Mr Gregory said that he is concerned because this could have caused a pile-up.

“How many cars passed that point at 60mph in eight seconds?” he questioned. “And how many of those could have been involved in a crash?”

The National Highways spokespers­on said that stopped vehicle detection is currently being installed on this stretch of the M4, and should be finished by the end of the month for junctions 8/9 to 12.

“This will reduce the time taken to activate signs and signals to around 20 seconds,” they said.

“We have removed the cones and barriers to open four lanes of traffic at 60mph between Maidenhead and Reading while the final parts of new technology installed as part of the upgrade are tested and commission­ed.

“While this may appear fully open, it is part of this phased

approach. We open all of our motorway upgrades in a phased way to ensure that they are fully tested and operationa­l before they go live, and that there is a smooth handover from our roadworks teams to our on- and off-road traffic officers.

“During the commission­ing phase, besides the reduced speed limit, there is full CCTV monitoring and free vehicle recovery in place.”

Mr Gregory said that until the motorway is completed with stopped vehicle detection, a hard shoulder should be open.

“The car didn’t pull onto the hard shoulder because there wasn’t one,” he said. “Until it is a smart motorway with all of the protection­s, you need to keep a hard shoulder.”

He added: “After 35 years of driving, I cannot see how this is

a positive step. It feels less safe. It sounds like we just need the hard shoulder back.”

Mr Gregory said that it was the first breakdown he has seen on a smart motorway.

“It was eye-opening,” he said. “I’m right to be cautious on that road — the dark feels more unsafe than in the daytime.

“Coming back on a dark motorway frightens the hell out of me.

“There’s no road lighting. Cars are changing lanes with headlights in your wingmirror. It’s a very disorienta­ting and concerning environmen­t.”

He added that refuges are too small for drivers to enter and exit safely.

“That morning on my journey into Slough, there was a motorcycli­st sat at the end tip of the refuge, and they pulled straight out.

“You’ve got to take a run up, adjust your speed, and pull on.
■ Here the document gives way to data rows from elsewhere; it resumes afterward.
(** ** Vocabulary of the rounding lemmas *)

(** Round to nearest, ties to even, of [q + rem / den]. *)
Definition round_half_even (q rem den : Z) : Z :=
  match 2 * rem ?= den with
  | Lt => q
  | Eq => if Z.even q then q else q + 1
  | Gt => q + 1
  end.

(** A location describes the remainder [rem] of a division by [den]. *)
Definition loc_spec (l : location) (rem den : Z) : Prop :=
  match l with
  | loc_Exact => rem = 0
  | loc_Inexact c => rem <> 0 /\ (2 * rem ?= den) = c
  end.

(** The second half of [binary_round_aux] at binary32: the rounded
    mantissa is renormalised and the overflow test applied. *)
Definition renormalise (sx : bool) (m : Z) (e : Z) : spec_float :=
  let '(mrs'', e'') := shr_fexp 24 128 m e loc_Exact in
  match shr_m mrs'' with
  | Z0 => S754_zero sx
  | Zpos m => if e'' <=? 128 - 24 then S754_finite sx m e'' else S754_infinity sx
  | _ => S754_nan
  end.

(** The number an integer is converted to, as an integer. *)
Definition rounded_integer (c : Z) : Z :=
  if c <? 2 ^ 24 then c
  else
    let n := Zdigits2 c - 24 in
    round_half_even (c / 2 ^ n) (c mod 2 ^ n) (2 ^ n) * 2 ^ n.

(** ** Further vocabulary *)

(** The receiver handles the packets of a connection one after the
    other. *)
Fixpoint dispatch_all (inbound : list (string * value)) (this : ControlsForm)
    (sender : PacketMuxer) : option (ControlsForm * PacketMuxer) :=
  match inbound with
  | [] => Some (this, sender)
  | (name, packet) :: rest =>
      match dispatch name packet this sender with
      | Some (this', sender') => dispatch_all rest this' sender'
      | None => None
      end
  end.

(** What a dispatch leaves alone: the subscriptions, the frame, every
    callback, the sliders other than the field-of-view one, and the
    caption of the histogram. *)
Definition kept (this this' : ControlsForm) : Prop :=
  subs this' = subs this /\
  hdrHeader this' = hdrHeader this /\ hdrBuffer this' = hdrBuffer this /\
  (forall s, m_callback (sliders (widgets this') s)
             = m_callback (sliders (widgets this) s)) /\
  (forall s, s <> fovSlider ->
             m_value (sliders (widgets this') s)
             = m_value (sliders (widgets this) s)) /\
  rotationWheel (widgets this') = rotationWheel (widgets this) /\
  deviceChooser (widgets this') = deviceChooser (widgets this) /\
  stopButton (widgets this') = stopButton (widgets this) /\
  m_caption (hist (widgets this')) = m_caption (hist (widgets this)).

(** The value a field-of-view packet puts on the slider. *)
Definition fov_shown (fovRadians : spec_float) : spec_float :=
  Binary64.to_binary32 (Binary64.div (Binary64.of_binary32 fovRadians) two_pi).

(** An inbound sequence for the statements' witnesses. *)
Definition sample_inbound : list (string * value) :=
  [("fov"%string, VFloat fov_payload);
   ("tile_histogram"%string, VUInt32s [3; 41; 0]);
   ("stop"%string, VBool true)].

(** A packet the subscription of its channel can decode. *)
Definition decodable (p : string * value) : bool :=
  if String.eqb (fst p) "fov" then
    match snd p with VFloat _ => true | _ => false end
  else if String.eqb (fst p) "tile_histogram" then
    match snd p with VUInt32s _ => true | _ => false end
  else true.

(** Samples have arrived while the header is still the constructor's
    [HdrHeader{0,0,0}]. *)
Definition pending_frame : ControlsForm :=
  {| hdrHeader := {| width := 0; height := 0; packets := 0 |};
     hdrBuffer := map Binary32.of_Z [1; 2; 3];
     widgets := constructed_widgets;
     subs := form_subs |}.


(** A frame of one column whose last row starts beyond the range of
    [int]. *)
Definition tall_frame : ControlsForm :=
  {| hdrHeader := {| width := 1; height := 715827884; packets := 1 |};
     hdrBuffer := repeat Binary32.zero (Z.to_nat (1 * 715827884 * 3));
     widgets := constructed_widgets;
     subs := form_subs |}.

(** A frame of one column and two rows. *)
Definition two_row_frame : ControlsForm :=
  {| hdrHeader := {| width := 1; height := 2; packets := 1 |};
     hdrBuffer := map Binary32.of_Z [1; 2; 3; 4; 5; 6];
     widgets := constructed_widgets;
     subs := form_subs |}.

(** Surroundings in which the server answers and the window shows three
    frames before it is closed; the model file names one model twice. *)
Definition local_server : Environment :=
  {| command_line :=
       Parsed {| opt_port := 3000; opt_host := "localhost";
                 opt_log_level := "info"; opt_nif_paths := "models.json";
                 opt_width := 1320; opt_height := 800; opt_kinect := false |};
     read_json := fun _ => inr [("head"%string, "/nif/head-v1"%string);
                                ("room"%string, "/nif/room"%string);
                                ("head"%string, "/nif/head-v2"%string)];
     Connect := fun _ _ => true;
     Initialize := fun _ _ => true;
     frames := 3 |}.

Definition is_frame (e : event) : bool :=
  match e with GuiFrame => true | _ => false end.

Definition succeeded (o : outcome) : bool :=
  match o with
  | Returned code => code =? EXIT_SUCCESS
  | Terminated | Undefined => false
  end.

(** The factor a slider's callback scales its value by; the exposure
    slider shifts its value first and has none. *)
Definition slider_scale (s : slider_id) : option spec_float :=
  match s with
  | fovSlider => Some f360
  | exposureSlider => None
  | gammaSlider => Some f4
  | XSlider => Some (Binary32.of_Z 1280)
  | YSlider => Some (Binary32.of_Z 720)
  | lambda1Slider | lambda2Slider => Some (Binary32.of_Z 100)
  end.
(** * AdGen Studio dashboard: a shallow embedding of [src/pages/Index.tsx]

    The page component keeps its data in React state cells and talks to three
    outside parties: the Supabase data API, the Supabase object storage and
    the n8n webhooks.  Every handler of the component is written here as an
    action of a small monad that threads the component state, reads the
    answers of the outside parties from a [World], and records every
    observable interaction (toast, dialog, backend call, webhook request) in
    an event log.  [console.log]/[console.warn]/[console.error] lines are
    diagnostics only and are not recorded. *)

From Stdlib Require Import String Ascii NArith List Bool.
From stdpp Require Import base option list sorting strings pretty gmap.

Local Open Scope string_scope.
Local Open Scope list_scope.

(** ** JavaScript strings *)

Module Js.

(** The character U+0022, used inside the messages of the program. *)
Definition dquote : string := String (ascii_of_nat 34) EmptyString.

(** [!!s] for a string: only the empty string is falsy. *)
Definition truthy (s : string) : bool :=
  match s with
  | EmptyString => false
  | String _ _ => true
  end.

(** [a || b] on strings. *)
Definition or (a b : string) : string := if truthy a then a else b.

(** [!!o] for [string | null]. *)
Definition truthy_opt (o : option string) : bool :=
  match o with
  | Some s => truthy s
  | None => false
  end.

(** [s || null]. *)
Definition or_null (s : string) : option string :=
  if truthy s then Some s else None.

(** [s.startsWith(p)]. *)
Fixpoint startsWith (p s : string) : bool :=
  match p, s with
  | EmptyString, _ => true
  | String a p', String b s' => if Ascii.eqb a b then startsWith p' s' else false
  | String _ _, EmptyString => false
  end.

(** [s.includes(p)]. *)
Fixpoint includes (p s : string) : bool :=
  startsWith p s ||
  match s with
  | EmptyString => false
  | String _ s' => includes p s'
  end.

(** [s.split('.').pop()]: the text after the last dot, the whole string
    when it has no dot. *)
Fixpoint split_pop (sep : ascii) (s : string) : string :=
  match s with
  | EmptyString => EmptyString
  | String c s' =>
      if Ascii.eqb c sep then split_pop sep s'
      else if includes (String sep EmptyString) s' then split_pop sep s'
      else s
  end.

(** Strings hold the UTF-8 bytes of the JavaScript string.  [trim] removes
    the white space and the line terminators of ECMAScript.  Those of one
    byte: TAB, LF, VT, FF, CR and the space. *)
Definition is_space (c : ascii) : bool :=
  let n := nat_of_ascii c in
  (n =? 32)%nat || ((9 <=? n)%nat && (n <=? 13)%nat).

(** Of two bytes: U+00A0, the no-break space. *)
Definition is_space2 (c d : ascii) : bool :=
  (nat_of_ascii c =? 194)%nat && (nat_of_ascii d =? 160)%nat.

(** Of three bytes: U+1680; U+2000 to U+200A, U+2028, U+2029 and U+202F;
    U+205F; U+3000; U+FEFF. *)
Definition is_space3 (c d e : ascii) : bool :=
  let c := nat_of_ascii c in
  let d := nat_of_ascii d in
  let e := nat_of_ascii e in
  ((c =? 225) && (d =? 154) && (e =? 128))%nat
  || ((c =? 226) && (d =? 128)
      && (((128 <=? e) && (e <=? 138)) || (e =? 168) || (e =? 169) || (e =? 175)))%nat
  || ((c =? 226) && (d =? 129) && (e =? 159))%nat
  || ((c =? 227) && (d =? 128) && (e =? 128))%nat
  || ((c =? 239) && (d =? 187) && (e =? 191))%nat.

(** [s] without its first character, when that character is white space. *)
Definition skip_space (s : string) : option string :=
  match s with
  | EmptyString => None
  | String c r =>
      if is_space c then Some r
      else
        match r with
        | EmptyString => None
        | String d r' =>
            if is_space2 c d then Some r'
            else
              match r' with
              | EmptyString => None
              | String e r'' => if is_space3 c d e then Some r'' else None
              end
        end
  end.

(** [s.trimStart()]. *)
Fixpoint trimStart (s : string) : string :=
  match s with
  | EmptyString => EmptyString
  | String c r =>
      if is_space c then trimStart r
      else
        match r with
        | EmptyString => s
        | String d r' =>
            if is_space2 c d then trimStart r'
            else
              match r' with
              | EmptyString => s
              | String e r'' => if is_space3 c d e then trimStart r'' else s
              end
        end
  end.

(** Every character of [s] is white space. *)
Fixpoint all_space (s : string) : bool :=
  match s with
  | EmptyString => true
  | String c r =>
      if is_space c then all_space r
      else
        match r with
        | EmptyString => false
        | String d r' =>
            if is_space2 c d then all_space r'
            else
              match r' with
              | EmptyString => false
              | String e r'' => is_space3 c d e && all_space r''
              end
        end
  end.

(** [s.trimEnd()]: the string is cut where only white space follows. *)
Fixpoint trimEnd (s : string) : string :=
  match s with
  | EmptyString => EmptyString
  | String c r => if all_space s then EmptyString else String c (trimEnd r)
  end.

(** [s.trim()]. *)
Definition trim (s : string) : string := trimEnd (trimStart s).

End Js.

(** [s] occurs inside [m]. *)
Definition occurs_in (s m : string) : Prop :=
  exists pre post, m = pre +:+ s +:+ post.

(** ** Data model *)

Inductive View := dashboard | create | settings_view.
Inductive TabType := reels | product | ugc.
Inductive AspectRatio := Portrait | Landscape.

(** [interface VideoPost]; the identifier is kept opaque, its order is the
    one of the backend's [id] column ([id_leb] of the [World] below). *)
Record VideoPost := {
  id : string;
  video_url : option string;
  post_title : string;
  caption : string;
  hashtag : option string;
  youtube_post_status : string;
  instagram_post_status : string;
  facebook_post_status : string
}.

Record AppSettings := {
  supabaseUrl : string;
  supabaseKey : string;
  n8nGenerateWebhook : string;
  n8nPostWebhook : string;
  tableName : string
}.

(** The two editable columns, ['post_title' | 'caption']. *)
Inductive Field := f_post_title | f_caption.

(** [v[field]]. *)
Definition get_field (f : Field) (v : VideoPost) : string :=
  match f with
  | f_post_title => post_title v
  | f_caption => caption v
  end.

(** [{ ...v, [field]: value }]. *)
Definition set_field (f : Field) (value : string) (v : VideoPost) : VideoPost :=
  match f with
  | f_post_title =>
      {| id := id v; video_url := video_url v; post_title := value;
         caption := caption v; hashtag := hashtag v;
         youtube_post_status := youtube_post_status v;
         instagram_post_status := instagram_post_status v;
         facebook_post_status := facebook_post_status v |}
  | f_caption =>
      {| id := id v; video_url := video_url v; post_title := post_title v;
         caption := value; hashtag := hashtag v;
         youtube_post_status := youtube_post_status v;
         instagram_post_status := instagram_post_status v;
         facebook_post_status := facebook_post_status v |}
  end.

Definition tab_name (t : TabType) : string :=
  match t with
  | reels => "reels"
  | product => "product"
  | ugc => "ugc"
  end.

Definition ratio_name (r : AspectRatio) : string :=
  match r with
  | Portrait => "Portrait"
  | Landscape => "Landscape"
  end.

(** A browser [File]: only its name and MIME type are read. *)
Module File.
Record t := { name : string; type : string }.
End File.

(** The edit buffer of one row, [{post_title, caption}]; a field the user
    has not typed into is [undefined]. *)
Module Edit.
Record t := { post_title : option string; caption : option string }.

Definition empty : t := {| post_title := None; caption := None |}.

Definition get (f : Field) (e : t) : option string :=
  match f with
  | f_post_title => post_title e
  | f_caption => caption e
  end.

Definition set (f : Field) (value : string) (e : t) : t :=
  match f with
  | f_post_title => {| post_title := Some value; caption := caption e |}
  | f_caption => {| post_title := post_title e; caption := Some value |}
  end.
End Edit.

(** The body posted to the generate webhook by the upload variant. *)
Module Payload.
Record t := {
  type : string;
  post_title : string;
  caption : string;
  prompt_text : string;
  product_name : option string;
  product_description : option string;
  aspect_ratio : string;
  file_url : option string;
  file_base64 : option string;
  file_name : string;
  file_type : string;
  timestamp : string;
  source : string
}.
End Payload.

(** The body posted by the URL-only variant; optional members are absent
    keys of the object. *)
Module UrlPayload.
Record t := {
  type : string;
  prompt : string;
  aspect_ratio : string;
  image_url : option string;
  product_name : option string;
  product_description : option string;
  product_image_url : option string
}.
End UrlPayload.

Inductive Body :=
| VideoBody (v : VideoPost)
| AdBody (p : Payload.t)
| UrlAdBody (p : UrlPayload.t).

(** The draft kept under the key ['createAdFormData']. *)
Record FormData := {
  fd_prompt : string;
  fd_productName : string;
  fd_productDescription : string;
  fd_aspectRatio : AspectRatio;
  fd_filePreview : option string
}.

(** ** The outside world *)

(** The handle made by [createClient(url, key)]. *)
Record SupabaseClient := { client_url : string; client_key : string }.

(** What an awaited promise does. *)
Inductive Reply (A : Type) :=
| Resolved (a : A)
| Rejected (message : string).
Arguments Resolved {A} a.
Arguments Rejected {A} message.

(** The [{ data, error }] pair of the data API and of the storage API; an
    error object is read through its [message] only. *)
Record Response (A : Type) := { data : option A; error : option string }.
Arguments data {A} r.
Arguments error {A} r.

(** [.order(column, { ascending })]. *)
Record OrderClause := { column : string; ascending : bool }.

(** [.from(table).select('*').order(...)]. *)
Record SelectQuery := { q_table : string; q_order : option OrderClause }.

(** The [Response] of [fetch]: its status, the body read by
    [response.text()], and what [response.json()] does.  [ok] is derived
    from the status as the Fetch standard defines it. *)
Record HttpResponse := {
  status : N;
  text : string;
  json : Reply unit
}.
(** * PJM zone-wise load dashboard: the data pipeline of [app.py]

    The script loads a spreadsheet into a pandas frame, resolves a timestamp
    column, sorts by it, filters a time window, resamples by bucket means and
    derives KPI scalars, a zone ranking and the target column of the daily
    and hourly charts.  This file embeds that pipeline and proves the
    properties stated about it.

    Conventions of the embedding:
    - a float cell is an [option Qc]: [None] is NaN, arithmetic is exact
      (rounding of binary floats is not modelled);
    - a timestamp is an [option Z]: nanoseconds since the epoch, [None] is
      NaT;
    - a row of a frame is its timestamp together with a finite map from the
      numeric column names to the values present in that row (a name that is
      not mapped is a NaN cell);
    - an exception raised by the script is the result [None]. *)

From Stdlib Require Import Ascii QArith Qcanon Qcabs Qround.
From stdpp Require Import gmap strings list fin_maps numbers sorting.

Local Open Scope Z_scope.

(** ** Values and rows *)

Abbreviation value := (option Qc).
Abbreviation instant := (option Z).

Record row := Row { timestamp : instant; zones : gmap string Qc }.

Record frame := Frame { columns : list string; rows : list row }.

Global Instance row_eq_dec : EqDecision row.
Proof. solve_decision. Defined.

Global Instance frame_eq_dec : EqDecision frame.
Proof. solve_decision. Defined.

(** [df[c]] on a frame of numeric columns. *)
Definition series (c : string) (rs : list row) : list value :=
  (λ r, zones r !! c) <$> rs.

(** ** pandas reductions (all with the default [skipna=True]) *)

Definition Qc_sum (l : list Qc) : Qc := foldr Qcplus 0%Qc l.

Definition Qc_max (x y : Qc) : Qc := if decide (x ≤ y)%Qc then y else x.
Definition Qc_min (x y : Qc) : Qc := if decide (x ≤ y)%Qc then x else y.

(** The cells of a series that are not NaN. *)
Definition dropna (s : list value) : list Qc := omap id s.

(** [Series.sum()]: NaN cells are skipped, the empty sum is 0. *)
Definition nansum (s : list value) : value := Some (Qc_sum (dropna s)).

(** Mean of a list of numbers; NaN when there is none. *)
Definition mean (l : list Qc) : value :=
  match l with
  | [] => None
  | _ :: _ => Some (Qc_sum l / Qc_of_Z (Z.of_nat (length l)))%Qc
  end.

(** [Series.mean()], [Series.max()], [Series.min()]. *)
Definition nanmean (s : list value) : value := mean (dropna s).

Definition nanmax (s : list value) : value :=
  match dropna s with
  | [] => None
  | x :: xs => Some (foldr Qc_max x xs)
  end.

Definition nanmin (s : list value) : value :=
  match dropna s with
  | [] => None
  | x :: xs => Some (foldr Qc_min x xs)
  end.

(** [frame[cols].sum(axis=1)]: one sum per row over the listed columns. *)
Definition row_sum (cols : list string) (r : row) : value :=
  nansum ((λ c, zones r !! c) <$> cols).

Definition sum_axis1 (cols : list string) (rs : list row) : list value :=
  row_sum cols <$> rs.

(** ** load_data *)

(** A cell of the spreadsheet as [read_excel] hands it over: a number, a
    date/time (given by its instant), text that is not a date, or blank. *)
Inductive cell :=
  | CNum (q : Qc)
  | CTime (t : Z)
  | CText (s : string)
  | CNull.

Global Instance cell_eq_dec : EqDecision cell.
Proof. solve_decision. Defined.

Record raw_table := RawTable {
  raw_columns : list string;
  raw_rows : list (gmap string cell)
}.

(** [df[c]] on the raw table. *)
Definition raw_series (c : string) (rs : list (gmap string cell)) : list cell :=
  (λ r, default CNull (r !! c)) <$> rs.

(** [needle in hay] on Python strings. *)
Fixpoint contains (needle hay : string) : bool :=
  String.prefix needle hay ||
  match hay with
  | EmptyString => false
  | String _ rest => contains needle rest
  end.

(** [pd.to_datetime] on one cell: numbers are read as epoch nanoseconds,
    blanks become NaT, other text raises. *)
Definition to_datetime1 (c : cell) : option instant :=
  match c with
  | CTime t => Some (Some t)
  | CNum q => Some (Some (Qfloor q))
  | CNull => Some None
  | CText _ => None
  end.

(** [pd.to_datetime] on a series raises as soon as one cell does. *)
Definition to_datetime (s : list cell) : option (list instant) :=
  mapM to_datetime1 s.

Definition name_matches (c : string) : bool :=
  contains "interval" c && contains "start" c && contains "local" c.

(** The list [time_col_candidates] once the [if] of line 20 is passed. *)
Definition time_col_candidates (t : raw_table) : list string :=
  match List.filter name_matches (raw_columns t) with
  | [] =>
      List.filter (λ c, bool_decide (is_Some (to_datetime (raw_series c (raw_rows t)))))
                  (raw_columns t)
  | byname => byname
  end.

(** [time_col]; [df.columns[0]] raises on a table without columns. *)
Definition time_col (t : raw_table) : option string :=
  match time_col_candidates t with
  | c :: _ => Some c
  | [] => head (raw_columns t)
  end.

(** Order of [sort_values]: ascending instants, NaT last. *)
Definition instant_le (x y : instant) : Prop :=
  match x, y with
  | Some a, Some b => a ≤ b
  | _, None => True
  | None, Some _ => False
  end.

Definition row_le (r1 r2 : row) : Prop :=
  instant_le (timestamp r1) (timestamp r2).

Global Instance instant_le_dec : RelDecision instant_le.
Proof. intros [a|] [b|]; simpl; apply _. Defined.

Global Instance row_le_dec : RelDecision row_le.
Proof. intros r1 r2. unfold row_le. apply _. Defined.

Definition cell_is_number (c : cell) : bool :=
  match c with
  | CNum _ | CNull => true
  | _ => false
  end.

Definition cell_value (c : cell) : value :=
  match c with
  | CNum q => Some q
  | _ => None
  end.

(** [select_dtypes(include=[np.number])] after the column ["timestamp"] has
    been (over)written with instants. *)
Definition select_numeric (t : raw_table) : list string :=
  List.filter
    (λ c, negb (String.eqb c "timestamp") &&
          forallb cell_is_number (raw_series c (raw_rows t)))
    (raw_columns t).

(** The numeric cells of one raw row, restricted to the numeric columns. *)
Definition numeric_part (cols : list string) (r : gmap string cell) : gmap string Qc :=
  list_to_map (omap (λ c, (c,.) <$> (r !! c ≫= cell_value)) cols).

(** [load_data]: the sorted frame and [numeric_cols].  The sort of
    [sort_values] is modelled by a merge sort; the order it gives to rows of
    equal timestamp is not used by any statement below. *)
Definition load_data (t : raw_table) : option (list row * list string) :=
  c ← time_col t;
  ts ← to_datetime (raw_series c (raw_rows t));
  let numeric_cols := select_numeric t in
  let df := zip_with (λ i r, Row i (numeric_part numeric_cols r)) ts (raw_rows t) in
  Some (merge_sort row_le df, numeric_cols).

(** ** Time window *)

(** The mask of line 75; a comparison with NaT is False. *)
Definition in_window (start end_ : Z) (r : row) : Prop :=
  match timestamp r with
  | Some t => start ≤ t ∧ t ≤ end_
  | None => False
  end.

Global Instance in_window_dec start end_ r : Decision (in_window start end_ r).
Proof. unfold in_window. destruct (timestamp r); apply _. Defined.

(** [df.loc[mask]] *)
Definition time_filter (start end_ : Z) (df : list row) : list row :=
  filter (in_window start end_) df.

(** ** Resampling *)

Inductive ResampleRule := R5T | R15T | R30T | R1H | R6H | R1D.

Global Instance ResampleRule_eq_dec : EqDecision ResampleRule.
Proof. solve_decision. Defined.

Definition minute_ns : Z := 60 * 1000000000.

(** Width of a bucket in nanoseconds. *)
Definition rule_width (r : ResampleRule) : Z :=
  match r with
  | R5T => 5 * minute_ns
  | R15T => 15 * minute_ns
  | R30T => 30 * minute_ns
  | R1H => 60 * minute_ns
  | R6H => 360 * minute_ns
  | R1D => 1440 * minute_ns
  end.

(** Left edge of the bucket of [t].  Every width above divides a day, so the
    bins pandas anchors at the midnight before the first row are the
    multiples of the width. *)
Definition bucket_start (w t : Z) : Z := w * (t `div` w).

Definition bucket_of (w : Z) (r : row) : instant := bucket_start w <$> timestamp r.

(** The values of column [c] that are present in the rows [rs]. *)
Definition present (c : string) (rs : list row) : list Qc :=
  omap (λ r, zones r !! c) rs.

(** One output row of [.mean(numeric_only=True)]: per column, the mean of
    the values present in the group, NaN when the group has none. *)
Definition group_mean (cols : list string) (rs : list row) : gmap string Qc :=
  list_to_map (omap (λ c, (c,.) <$> mean (present c rs)) cols).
But the lay-bys aren’t big enough.

“It’s almost impossible to get up to speed and rejoin at the same speed as the traffic.”

Nationally, smart motorways have been place under heavy scrutiny over safety concerns about refuges.

A transport committee report from MPs called for some smart motorway projects to be paused, including 15 miles of the M4 between junctions 3 and 8/9.

This is because they have emergency refuges up to 1.5 miles apart, which is farther than the one-mile safety guidance made by transport secretary Grant Shapps.

National reports show that there are more than 80 miles of smart motorway across the country have refuges spaced up to 1.5 miles apart.

Mr Shapps will respond to the report in the new year, but National Highways said that the sections in question were designed before Mr Shapps’s review, and prior to his safety guidance being published.

A resolution to this could be building more refuges along the routes, National Highways has suggested.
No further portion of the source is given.